Negara sudah melakukan antisipasi untuk mencegah tindakan terorisme. Berbagai satuan antiteror telah terbentuk, menyusul Densus 88 yang telah eksis sebelumnya. Bahkan sudah ada Badan Nasional Penanggulangan Teroris (BNPT) yang memang spesialisasinya menangani terorisme. Banyak sudah prestasi yang terukir dan tak sedikit anggota kelompok teror yang diseret ke penjara.

Tampaknya tindakan represif tidaklah memadai untuk memberantas terorisme sampai ke akar-akarnya. Harus ada strategi yang lebih komprehensif dari hulu ke hilir, tidak cukup hanya menangkapi pelaku teror. Banyak di antara mereka justru makin radikal dan fanatik setelah bertemu seniornya di penjara. Bahkan, perekrutan dilakukan di lembaga pemasyarakatan, yang seharusnya menjadi sarana penyadaran.

Salah satu dari pelaku terorĀ  yang tewas saat beraksi di Jalan MH Thamrin, ternyata sudah pernah dihukum karena kasus pemilikan senjata api. Dia diketahui terlibat dalam latihan militer di Jantho, Aceh. Mendekam di penjara sejak 2010 hingga 2015, tak membawa perubahan apa-apa. Hanya dalam hitungan bulan, kembali beraksi menebar teror.

Negara tak bisa lagi hanya mengandalkan satuan antiteror dalam memberantas terorisme.
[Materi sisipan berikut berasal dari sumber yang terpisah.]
(** [close] returns the digest of the message. *)
Lemma blake64_close_digest sc m :
  big_rep sc m ->
  fst (blake64_close sc 0 0 out) =
    BlakeSpec.blake BlakeSpec.big_params iv salt_zero_big (out =? 8)%nat out m /\
  length (big_buf (snd (blake64_close sc 0 0 out))) = 128%nat.
Proof.
  intros Hr. pose proof Hr as Hr0. apply big_rep_state in Hr0 as (_ & _ & _ & _ & _ & _ & _ & _ & Hp).
  unfold blake64_close. cbv zeta. rewrite Z.shiftl_mul_pow2, Z.add_0_r, (Z.mul_comm _ (2 ^ 3)) by lia.
  change (2 ^ 3) with 8. change (Z.shiftr 0x80 0) with 0x80.
  change (((0 &: - (0x80)) |: 0x80) &: 0xFF) with 0x80.
  fold (big_close_T sc (8 * Z.of_nat (big_ptr sc))).
  assert (Hlt : (big_ptr sc < 128)%nat) by (rewrite Hp; apply Nat.mod_upper_bound; lia).
  assert (Lf := big_length_words sc m Hr).
  assert (Hlf : bytes (length_field BlakeSpec.big_params m)) by apply Forall_rev, bytes_le_split.
  destruct (Z.leb_spec (8 * Z.of_nat (big_ptr sc)) 894) as [Hle|Hgt].
  - destruct (big_u1_bytes (big_ptr sc) ltac:(lia)) as [Eu Lu]. fold (big_u1 (big_ptr sc)).
    rewrite (tail_copies _ _ _ 112 8), Eu, Lf
      by (first [apply length_le_split | rewrite Lu; reflexivity | lia]).
    destruct (big_last_block sc m (fill (out =? 8)%nat (112 - big_ptr sc) ++ length_field BlakeSpec.big_params m) Hr)
      as (-> & _ & _ & Hb' & Hok).
    + apply Forall_app; split; [apply bytes_fill | exact Hlf].
    + rewrite length_app, length_fill by lia. unfold length_field.
      rewrite length_rev, length_le_split. cbn [BlakeSpec.big_params BlakeSpec.wbytes]. lia.
    + split; [|exact Hb']. cbn [fst]. rewrite big_output by exact Hok. rewrite Hp.
      symmetry. apply blake_one_block; [cbn; lia | vm_compute; reflexivity | exact big_divides |].
      change (BlakeSpec.block_bytes BlakeSpec.big_params) with 128%nat. cbn [BlakeSpec.big_params BlakeSpec.wbytes]. lia.
  - destruct (big_u23_bytes (big_ptr sc) ltac:(lia)) as (E2 & E3 & L3).
    fold (big_u2 (big_ptr sc)). fold (big_u3 (big_ptr sc)). rewrite E2.
    destruct (big_last_block sc m ([0x80] ++ repeat 0 (128 - big_ptr sc - 1)) Hr)
      as (EH & ES & Ep & Hb' & Hok).
    + apply Forall_app; split; [apply words_check; reflexivity | apply bytes_zeros].
    + rewrite length_app, repeat_length. cbn [length]. lia.
    + set (sc1 := blake64 _ _) in *.
      rewrite <- (skipn_O (memcpy_at _ 120 _)), (tail_copies _ _ _ 112 8), E3, Lf
        by (first [apply length_le_split | rewrite L3; reflexivity | lia]).
      rewrite skipn_O, <- app_assoc.
      set (data := repeat 0 111 ++ _ ++ _).
      assert (Hd : length data = 128%nat).
      { unfold data. rewrite !length_app, repeat_length. unfold length_field.
        rewrite length_rev, length_le_split. reflexivity. }
      assert (Hbd : bytes data).
      { apply Forall_app; split; [apply bytes_zeros|]. apply Forall_app; split; [|exact Hlf].
        apply Forall_cons; [destruct (out =? 8)%nat; auto with word | apply Forall_nil]. }
      destruct (big_empty_block sc1 data ltac:(rewrite EH; exact Hok) ES Ep Hb' Hd Hbd) as (E4 & Hok2 & Hb2).
      cbn [fst snd]. rewrite E4. split; [|exact Hb2].
      rewrite big_output by exact Hok2. rewrite EH, Hp.
      symmetry. apply blake_two_blocks; [cbn; lia | exact big_divides |].
      change (BlakeSpec.block_bytes BlakeSpec.big_params) with 128%nat. cbn [BlakeSpec.big_params BlakeSpec.wbytes]. lia.
Qed.
End Blake64.

(** * The four digest functions *)

Lemma IV224_spec : IV224 = BlakeSpec.iv224.
Proof. apply constants_spec. Qed.
Lemma IV256_spec : IV256 = BlakeSpec.iv256.
Proof. apply constants_spec. Qed.
Lemma IV384_spec : IV384 = BlakeSpec.iv384.
Proof. apply constants_spec. Qed.
Lemma IV512_spec : IV512 = BlakeSpec.iv512.
Proof. apply constants_spec. Qed.

Definition blake224_ops (c0 : sph_blake_small_context) : hash_ops sph_blake_small_context :=
  {| hash_init := sph_blake224_init c0; hash_update := sph_blake224;
     hash_close := sph_blake224_close |}.

Lemma IV224_ok : state_ok BlakeSpec.small_params IV224.
Proof. split; [reflexivity | apply words_check; reflexivity]. Qed.

(** An uninitialised context: only the size of its buffer is known. *)
#[export] Instance blake224_stream c0 (Hc0 : length (small_buf c0) = 64%nat) :
  StreamHash (blake224_ops c0) any_message BlakeSpec.blake224.
Proof.
  refine (Build_StreamHash _ _ _ _ (small_rep IV224) _ _ _);
    cbn [hash_init hash_update hash_close blake224_ops].
  - apply blake32_init_rep. exact Hc0.
  - intros; now apply blake32_rep.
  - intros c m Hr _. unfold sph_blake224_close, sph_blake224_addbits_and_close.
    pose proof (blake32_close_digest IV224 IV224_ok 7 ltac:(lia) c m Hr) as [E Hb].
    destruct (blake32_close c 0 0 7) as [dst c']. cbn [fst snd] in *. split.
    + rewrite E. unfold BlakeSpec.blake224. rewrite <- IV224_spec. reflexivity.
    + apply blake32_init_rep. exact Hb.
Defined.

Definition blake256_ops (c0 : sph_blake_small_context) : hash_ops sph_blake_small_context :=
  {| hash_init := sph_blake256_init c0; hash_update := sph_blake256;
     hash_close := sph_blake256_close |}.

Lemma IV256_ok : state_ok BlakeSpec.small_params IV256.
Proof. split; [reflexivity | apply words_check; reflexivity]. Qed.

(** An uninitialised context: only the size of its buffer is known. *)
#[export] Instance blake256_stream c0 (Hc0 : length (small_buf c0) = 64%nat) :
  StreamHash (blake256_ops c0) any_message BlakeSpec.blake256.
Proof.
  refine (Build_StreamHash _ _ _ _ (small_rep IV256) _ _ _);
    cbn [hash_init hash_update hash_close blake256_ops].
  - apply blake32_init_rep. exact Hc0.
  - intros; now apply blake32_rep.
  - intros c m Hr _. unfold sph_blake256_close, sph_blake256_addbits_and_close.
    pose proof (blake32_close_digest IV256 IV256_ok 8 ltac:(lia) c m Hr) as [E Hb].
    destruct (blake32_close c 0 0 8) as [dst c']. cbn [fst snd] in *. split.
    + rewrite E. unfold BlakeSpec.blake256. rewrite <- IV256_spec. reflexivity.
    + apply blake32_init_rep. exact Hb.
Defined.

Definition blake384_ops (c0 : sph_blake_big_context) : hash_ops sph_blake_big_context :=
  {| hash_init := sph_blake384_init c0; hash_update := sph_blake384;
     hash_close := sph_blake384_close |}.

Lemma IV384_ok : state_ok BlakeSpec.big_params IV384.
Proof. split; [reflexivity | apply words_check; reflexivity]. Qed.

(** An uninitialised context: only the size of its buffer is known. *)
#[export] Instance blake384_stream c0 (Hc0 : length (big_buf c0) = 128%nat) :
  StreamHash (blake384_ops c0) any_message BlakeSpec.blake384.
Proof.
  refine (Build_StreamHash _ _ _ _ (big_rep IV384) _ _ _);
    cbn [hash_init hash_update hash_close blake384_ops].
  - apply blake64_init_rep. exact Hc0.
  - intros; now apply blake64_rep.
  - intros c m Hr _. unfold sph_blake384_close, sph_blake384_addbits_and_close.
    pose proof (blake64_close_digest IV384 IV384_ok 6 ltac:(lia) c m Hr) as [E Hb].
    destruct (blake64_close c 0 0 6) as [dst c']. cbn [fst snd] in *. split.
    + rewrite E. unfold BlakeSpec.blake384. rewrite <- IV384_spec. reflexivity.
    + apply blake64_init_rep. exact Hb.
Defined.

Definition blake512_ops (c0 : sph_blake_big_context) : hash_ops sph_blake_big_context :=
  {| hash_init := sph_blake512_init c0; hash_update := sph_blake512;
     hash_close := sph_blake512_close |}.

Lemma IV512_ok : state_ok BlakeSpec.big_params IV512.
Proof. split; [reflexivity | apply words_check; reflexivity]. Qed.

(** An uninitialised context: only the size of its buffer is known. *)
#[export] Instance blake512_stream c0 (Hc0 : length (big_buf c0) = 128%nat) :
  StreamHash (blake512_ops c0) any_message BlakeSpec.blake512.
Proof.
  refine (Build_StreamHash _ _ _ _ (big_rep IV512) _ _ _);
    cbn [hash_init hash_update hash_close blake512_ops].
  - apply blake64_init_rep. exact Hc0.
  - intros; now apply blake64_rep.
  - intros c m Hr _. unfold sph_blake512_close, sph_blake512_addbits_and_close.
    pose proof (blake64_close_digest IV512 IV512_ok 8 ltac:(lia) c m Hr) as [E Hb].
    destruct (blake64_close c 0 0 8) as [dst c']. cbn [fst snd] in *. split.
    + rewrite E. unfold BlakeSpec.blake512. rewrite <- IV512_spec. reflexivity.
    + apply blake64_init_rep. exact Hb.
Defined.
(* ===== verification/BmwProofs.v ===== *)
(** The compression code of bmw.c computes the compression function of the
    reference, at both word sizes and in both variants. The first sixteen words
    of [qt] are compared one by one; each expansion macro is compared for an
    arbitrary position, from what its rows of indices are; the array [qt] of the
    code is the pipe of the reference followed by unwritten words. *)
From S2P Require Import Prelude SphTypes Stream Bmw SphSpec.

(** * The tables *)

(** The index macros name the sixteen words before word [16 + j], and the
    positions and rotation amounts of the added element. *)
Definition I16_of (j : nat) : list nat := map (fun k => j + k)%nat (seq 0 16).
Definition M16_of (j : nat) : list nat :=
  let m k := ((j + k) mod 16)%nat in [m 0; m 0 + 1; m 3; m 3 + 1; m 7; m 10; m 10 + 1]%nat.

Lemma rows_spec j :
  (j < 16)%nat -> Bmw.I16_row (16 + j) = I16_of j /\ Bmw.M16_row (16 + j) = M16_of j.
Proof.
  intros Hj. do 16 (destruct j as [|j]; [split; reflexivity|]). lia.
Qed.

(** * Growing the pipe *)

Section Pipe.
Context (p : BmwSpec.params) (M H : list Z).

(** An expansion reads the sixteen words before it. *)
Lemma expand_ext q q' j :
  (forall i, (j <= i < j + 16)%nat -> q i = q' i) ->
  BmwSpec.expand p q M H j = BmwSpec.expand p q' M H j.
Proof.
  intros E. unfold BmwSpec.expand, BmwSpec.expand1, BmwSpec.expand2.
  rewrite (E (j + 14)%nat), (E (j + 15)%nat) by lia.
  destruct (j <? 2)%nat; apply (f_equal (BmwSpec.trunc p)).
  - apply (f_equal2 Z.add); [|reflexivity]. apply (f_equal BmwSpec.sum), map_ext_in; intros k Hk. apply in_seq in Hk. now rewrite E by lia.
  - do 3 (apply (f_equal2 Z.add); [|reflexivity]).
    apply (f_equal BmwSpec.sum), map_ext_in; intros k Hk. apply in_seq in Hk. now rewrite !E by lia.
Qed.

(** Writes word [16 + j] of the array. *)
Definition set_word (j : nat) (qt : list Z) : list Z :=
  qt.[(16 + j) := BmwSpec.expand p (fun i => qt.[i]) M H j].

Lemma set_word_app j q g rest :
  length q = (16 + j)%nat ->
  set_word j (q ++ g :: rest) = (q ++ [BmwSpec.expand p (fun i => q.[i]) M H j]) ++ rest.
Proof.
  intros Hq. unfold set_word. rewrite (expand_ext _ (fun i => q.[i])).
  - rewrite upd_split by (rewrite length_app; cbn; lia).
    rewrite <- Hq, firstn_app, firstn_all, Nat.sub_diag, firstn_O, app_nil_r, <- app_assoc.
    rewrite skipn_app, skipn_all2 by lia.
    replace (S (length q) - length q)%nat with 1%nat by lia. reflexivity.
  - intros i Hi. now rewrite app_nth1 by lia.
Qed.

(** Writing all the words turns the first half of the pipe into the pipe. *)
Lemma set_words_spec k q rest j0 :
  length q = (16 + j0)%nat -> length rest = k ->
  fold_left (fun qt j => set_word j qt) (seq j0 k) (q ++ rest) =
  fold_left (fun Q j => Q ++ [BmwSpec.expand p (fun i => Q.[i]) M H j]) (seq j0 k) q.
Proof.
  revert q rest j0; induction k as [|k IH]; intros q rest j0 Hq Hr.
  - apply length_zero_iff_nil in Hr as ->. now rewrite app_nil_r.
  - destruct rest as [|g rest]; [discriminate|]. cbn [seq]. rewrite !fold_left_cons.
    rewrite set_word_app by assumption. apply IH; [rewrite length_app; cbn; lia | now injection Hr].
Qed.

Lemma length_Q_first : length (BmwSpec.Q_first p M H) = 16%nat.
Proof. reflexivity. Qed.

Lemma set_words_all :
  fold_left (fun qt j => set_word j qt) (seq 0 16) (BmwSpec.Q_first p M H ++ repeat 0 16) =
  BmwSpec.Q_all p M H.
Proof. now apply set_words_spec. Qed.

Lemma length_Q_all : length (BmwSpec.Q_all p M H) = 32%nat.
Proof.
  unfold BmwSpec.Q_all. generalize (BmwSpec.Q_first p M H) (length_Q_first). intros q Hq.
  enough (G : forall l q, length (fold_left (fun Q j => Q ++ [BmwSpec.expand p (fun i => Q.[i]) M H j]) l q)
    = (length q + length l)%nat) by (rewrite G, Hq; reflexivity).
  clear; induction l as [|j l IH]; intros q; [cbn; lia|].
  rewrite fold_left_cons, IH, length_app. cbn [length]; lia.
Qed.
End Pipe.


(** * Folding *)

(** The words of a list of known length. *)
Ltac name_words l H :=
  repeat (destruct l as [|? l]; [discriminate H|]); destruct l as [|? l]; [clear H | discriminate H].

Section Folding.
Context (p : BmwSpec.params) (tt : Z -> Z) (rol : Z -> Z -> Z).
Context (Htt : forall x, tt x = BmwSpec.trunc p x) (Hrol : forall x n, rol x n = BmwSpec.rotl p x n).

Lemma FOLD_spec M Q :
  length M = 16%nat -> length Q = 32%nat ->
  Bmw.FOLD tt rol M Q (repeat 0 16) = BmwSpec.fold p M Q.
Proof.
  intros HM HQ. name_words M HM. name_words Q HQ.
  cbv [Bmw.FOLD upd nth repeat].
  cbv [BmwSpec.fold BmwSpec.xors BmwSpec.shift BmwSpec.fold_XH BmwSpec.fold_Q BmwSpec.fold_XL map seq
    fold_left nth Nat.add Nat.modulo Nat.divmod Nat.sub fst snd app Z.of_nat Pos.of_succ_nat Pos.succ Z.leb Z.compare Z.opp].
  rewrite !Z.lxor_0_l.
  repeat (apply (f_equal2 cons); [rewrite ?Htt, ?Hrol; reflexivity|]). reflexivity.
Qed.
End Folding.


(** * The 32-bit code *)

Lemma T32_small x : SPH_T32 x = BmwSpec.trunc BmwSpec.small_params x.
Proof. exact (SPH_T32_mod x). Qed.

Lemma ROTL32_small x n : SPH_ROTL32 x n = BmwSpec.rotl BmwSpec.small_params x n.
Proof. unfold SPH_ROTL32; now rewrite T32_small. Qed.

Lemma ss_spec x :
  Bmw.ss0 x = BmwSpec.s BmwSpec.small_params 0 x /\ Bmw.ss1 x = BmwSpec.s BmwSpec.small_params 1 x /\
  Bmw.ss2 x = BmwSpec.s BmwSpec.small_params 2 x /\ Bmw.ss3 x = BmwSpec.s BmwSpec.small_params 3 x /\
  Bmw.ss4 x = BmwSpec.s BmwSpec.small_params 4 x /\ Bmw.ss5 x = BmwSpec.s BmwSpec.small_params 5 x.
Proof.
  unfold Bmw.ss0, Bmw.ss1, Bmw.ss2, Bmw.ss3.
  rewrite !ROTL32_small, !T32_small. repeat split.
Qed.

Lemma rs_spec x :
  Bmw.rs1 x = BmwSpec.r BmwSpec.small_params 1 x /\ Bmw.rs2 x = BmwSpec.r BmwSpec.small_params 2 x /\
  Bmw.rs3 x = BmwSpec.r BmwSpec.small_params 3 x /\ Bmw.rs4 x = BmwSpec.r BmwSpec.small_params 4 x /\
  Bmw.rs5 x = BmwSpec.r BmwSpec.small_params 5 x /\ Bmw.rs6 x = BmwSpec.r BmwSpec.small_params 6 x /\
  Bmw.rs7 x = BmwSpec.r BmwSpec.small_params 7 x.
Proof.
  unfold Bmw.rs1, Bmw.rs2, Bmw.rs3, Bmw.rs4, Bmw.rs5, Bmw.rs6, Bmw.rs7.
  rewrite !ROTL32_small. repeat split.
Qed.

Lemma Ks_spec j : Bmw.Ks j = BmwSpec.K BmwSpec.small_params j.
Proof. exact (T32_small _). Qed.

(** The mixing functions of the code, as those of the reference. *)
Ltac mix_s :=
  repeat match goal with
  | |- context [Bmw.ss0 ?x] => rewrite (proj1 (ss_spec x))
  | |- context [Bmw.ss1 ?x] => rewrite (proj1 (proj2 (ss_spec x)))
  | |- context [Bmw.ss2 ?x] => rewrite (proj1 (proj2 (proj2 (ss_spec x))))
  | |- context [Bmw.ss3 ?x] => rewrite (proj1 (proj2 (proj2 (proj2 (ss_spec x)))))
  | |- context [Bmw.ss4 ?x] => rewrite (proj1 (proj2 (proj2 (proj2 (proj2 (ss_spec x))))))
  | |- context [Bmw.ss5 ?x] => rewrite (proj2 (proj2 (proj2 (proj2 (proj2 (ss_spec x))))))
  | |- context [Bmw.rs1 ?x] => rewrite (proj1 (rs_spec x))
  | |- context [Bmw.rs2 ?x] => rewrite (proj1 (proj2 (rs_spec x)))
  | |- context [Bmw.rs3 ?x] => rewrite (proj1 (proj2 (proj2 (rs_spec x))))
  | |- context [Bmw.rs4 ?x] => rewrite (proj1 (proj2 (proj2 (proj2 (rs_spec x)))))
  | |- context [Bmw.rs5 ?x] => rewrite (proj1 (proj2 (proj2 (proj2 (proj2 (rs_spec x))))))
  | |- context [Bmw.rs6 ?x] => rewrite (proj1 (proj2 (proj2 (proj2 (proj2 (proj2 (rs_spec x)))))))
  | |- context [Bmw.rs7 ?x] => rewrite (proj2 (proj2 (proj2 (proj2 (proj2 (proj2 (rs_spec x)))))))
  end.

Lemma add_elt_s_spec M H j :
  let m k := ((j + k) mod 16)%nat in
  Bmw.add_elt_s (fun j => M.[j]) (fun j => H.[j]) (m 0%nat) (m 0%nat + 1) (m 3%nat) (m 3%nat + 1) (m 7%nat)
    (m 10%nat) (m 10%nat + 1) (16 + j) = BmwSpec.add_element BmwSpec.small_params M H j.
Proof.
  cbv zeta. unfold Bmw.add_elt_s, BmwSpec.add_element, BmwSpec.rotated.
  rewrite !ROTL32_small, T32_small, Ks_spec, !Nat2Z.inj_add, (Nat.add_comm 16 j), Nat.add_0_r. reflexivity.
Qed.

Lemma expands_spec qf M H j :
  (j < 16)%nat ->
  Bmw.expand1s qf (fun j => M.[j]) (fun j => H.[j]) (16 + j) = BmwSpec.expand1 BmwSpec.small_params qf M H j /\
  Bmw.expand2s qf (fun j => M.[j]) (fun j => H.[j]) (16 + j) = BmwSpec.expand2 BmwSpec.small_params qf M H j.
Proof.
  intros Hj. destruct (rows_spec j Hj) as [EI EM].
  unfold Bmw.expand1s, Bmw.expand2s. rewrite EI, EM.
  unfold I16_of, M16_of. cbn [map seq]. unfold Bmw.expand1s_inner, Bmw.expand2s_inner.
  rewrite (add_elt_s_spec M H j).
  unfold BmwSpec.expand1, BmwSpec.expand2. generalize (BmwSpec.add_element BmwSpec.small_params M H j) as e; intros e.
  rewrite !T32_small. mix_s. cbn [map seq BmwSpec.sum fold_left Nat.add Nat.mul Nat.modulo Nat.divmod fst snd Nat.sub].
  split; apply (f_equal (BmwSpec.trunc BmwSpec.small_params)); unfold BmwSpec.sum; cbn [fold_left]; lia.
Qed.

Lemma Ws_spec M H :
  [ Bmw.Ws0 M H; Bmw.Ws1 M H; Bmw.Ws2 M H; Bmw.Ws3 M H;
    Bmw.Ws4 M H; Bmw.Ws5 M H; Bmw.Ws6 M H; Bmw.Ws7 M H;
    Bmw.Ws8 M H; Bmw.Ws9 M H; Bmw.Ws10 M H; Bmw.Ws11 M H;
    Bmw.Ws12 M H; Bmw.Ws13 M H; Bmw.Ws14 M H; Bmw.Ws15 M H ] =
  map (BmwSpec.W BmwSpec.small_params M H) (seq 0 16).
Proof.
  cbn [map seq].
  repeat apply (f_equal2 cons); try reflexivity;
    (refine (eq_trans (T32_small _) _); apply (f_equal (BmwSpec.trunc BmwSpec.small_params));
     unfold BmwSpec.sum; cbn [map nth BmwSpec.W_rows fold_left]; lia).
Qed.

Lemma MAKE_Qas_spec M H :
  Bmw.MAKE_Qas M H (repeat 0 32) = BmwSpec.Q_first BmwSpec.small_params M H ++ repeat 0 16.
Proof.
  pose proof (Ws_spec M H) as E. cbn [map seq] in E. injection E as E0 E1 E2 E3 E4 E5 E6 E7 E8 E9 E10 E11 E12 E13 E14 E15.
  unfold Bmw.MAKE_Qas, BmwSpec.Q_first. cbv zeta. rewrite E0, E1, E2, E3, E4, E5, E6, E7, E8, E9, E10, E11, E12, E13, E14, E15.
  rewrite !T32_small. mix_s. cbn [repeat upd map seq app]. reflexivity.
Qed.

(** [MAKE_Qas] of the small-footprint build. *)
Lemma MAKE_Qas_small_eq M H :
  Bmw.MAKE_Qas_small_footprint M H (repeat 0 32) = Bmw.MAKE_Qas M H (repeat 0 32).
Proof. reflexivity. Qed.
Semua pihak mesti terlibat, terutama masyarakat. Teknik gerilya kelompok teror akan gagal apabila masyarakat memiliki kesadaran tinggi melawan terorisme. Deteksi dini terhadap tetangga yang mencurigakan akan mempersempit ruang gerak terorisme. Masyarakat perlu dibekali ciri orang yang patut dicurigai terkait aksi terorisme.

Lalu pemuka agama mesti proaktif meluruskan pemahaman yang keliru. Para pemimpin umat telah memiliki persamaan paham bahwa terorisme merupakan musuh semua agama. Tak ada agama yang membenarkan pembunuhan dan pembantaian. Sekarang bagaimana pemuka agama memberi pencerahan kepada umatnya agar tidak terseret ke paham teroris.

Jika semua agama secara konsisten dan berkesinambungan mengampanyekan perang terhadap terorisme, maka hasilnya akan sangat efektif. Sebab umumnya orang Indonesia sangat beragama. Pesan antiteror akan mempengaruhi umat, paling tidak meningkatkan kewaspadaan terhadap terorisme. Upaya preventif juga perlu digalakkan sejak dini di lembaga-lembaga pendidikan.

Selain itu, mesti ada perlakuan khusus bagi narapidana terorisme. Mereka sebaiknya dilokasir dari narapidana biasa. Harus ada program penyadaran, untuk meluruskan kembali pemahamannya yang keliru. Begitu juga yang bebas dari lapas, bukan hanya diawasi gerak-geriknya, jauh lebih baik apabila membantu mereka meraih kehidupan yang layak.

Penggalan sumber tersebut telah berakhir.